Auf einmal hielt der Wolf inne und dachte, ich weiß wo ich satt werde. Er richtete sich auf, die Augen begannen zu leuchten, das Wasser lief ihm im Mund zusammen. Dass ich nicht gleich darauf gekommen bin. Es ist doch ganz einfach, ich geh` zu den sieben Geißlein. Sofort machte sich auf den Weg. Weit musste er laufen, bis auf die andere Seite von Wismar. Die Ziegen hatten in der Nähe des Salzhaffs ein schönes Anwesen mit ausgedehnte Weiden und saftigem Gras. Davon waren die Geißlein bestimmt gut genährt und fett. Bei dem Gedanken knurrte sein Bauch gar grimmig.
Endlich war er angekommen. An der Tür lauschte er auf die Geräusche, die von drinnen zu hören waren. Teller klapperten, die Geißlein lachten und schwatzten munter herum.
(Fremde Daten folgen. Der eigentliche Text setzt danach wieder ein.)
(** * Pomodoro timer (script.js): a shallow embedding and its properties

    The program keeps one object [timerState], a key-value store
    ([localStorage]), two text inputs and the callbacks it registered with
    [setInterval] and [setTimeout].  Every function of script.js that the
    properties below talk about is a function on that [world]; [Date.now()]
    is an argument [now], in milliseconds.

    Numbers.  Every number the program computes comes from [Date.now()],
    from an integer literal or from [Number.parseInt], through [+], [-],
    [* 60], [Math.floor (_ / 1000)] and [Math.max]: it is an integer or NaN.
    Integers are kept exact (faithful below 2^53).  Strings are sequences of
    code units below 256.

    The timer functions come first, on the [world] alone, without their
    writes to the document; [Page] below has every function again with these
    writes (texts, [disabled] flags, the theme), and the two agree on the
    [world].  Left out throughout: the progress ring, whose offset is a
    floating-point number, and the sound and the browser notification, which
    nothing reads back and which are taken not to raise. *)

From stdpp Require Import gmap strings pretty.
From Stdlib Require Import ZArith Lia Ascii.

Local Open Scope Z_scope.

(** ** Numbers *)

Inductive num : Type :=
  | Int (z : Z)
  | NaN.

Module Num.

Definition add (a b : num) : num :=
  match a, b with Int x, Int y => Int (x + y) | _, _ => NaN end.

Definition sub (a b : num) : num :=
  match a, b with Int x, Int y => Int (x - y) | _, _ => NaN end.

Definition mul (a b : num) : num :=
  match a, b with Int x, Int y => Int (x * y) | _, _ => NaN end.

(** [Math.max]: NaN as soon as one argument is NaN. *)
Definition max (a b : num) : num :=
  match a, b with Int x, Int y => Int (Z.max x y) | _, _ => NaN end.

(** [===] on numbers: NaN equals nothing. *)
Definition strict_eq (a b : num) : bool :=
  match a, b with Int x, Int y => x =? y | _, _ => false end.

(** [<] on numbers: false as soon as one argument is NaN. *)
Definition lt (a b : num) : bool :=
  match a, b with Int x, Int y => x <? y | _, _ => false end.

(** [String(n)], what [localStorage.setItem] stores for a number. *)
Definition to_string (a : num) : string :=
  match a with Int z => pretty z | NaN => "NaN" end.

End Num.

(** [null] or a number, read as a number: [null] counts as 0. *)
Definition to_number (v : option Z) : Z :=
match v with Some z => z | None => 0 end.

(** [v || 0] for [v] null or a number: null and 0 are falsy. *)
Definition or_zero (v : option Z) : Z :=
match v with
| Some z => if z =? 0 then 0 else z
| None => 0
end.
Der Wolf klopfte an die Tür.
Es wurde still. Ein Geißlein öffnete vorsichtig ein wenig die Tür und schaute heraus. „Oh, es ist der Wolf“, rief es in die Stube, „und sein Bauch knurrt ganz laut. Der hat bestimmt Hunger.“ Die Geißmutter kam an die Tür. Mitleidig sah sie den mageren, zitternden, frierenden Wolf an. „Wir haben gerade eine frisch gebratene, köstliche, knusprige Gans auf dem Tisch“, sagte sie. „Die hat zwar der Fuchs gestohlen, aber wir haben ihn gewarnt, dass wir den Jäger holen werden. Da hat er uns die Gans da gelassen. Du bist herzlich eingeladen mitzuspeisen“, meckerte die alte Geiß.
Der Wolf ließ sich nicht lange bitten. Was soll`s dachte er, setzte sich an den Tisch, aß mit von der Gans, die der Fuchs gestohlen hatte und feierte mit den sieben Geißlein Weihnachten.
Originally posted 2020-12-12 08:02:00.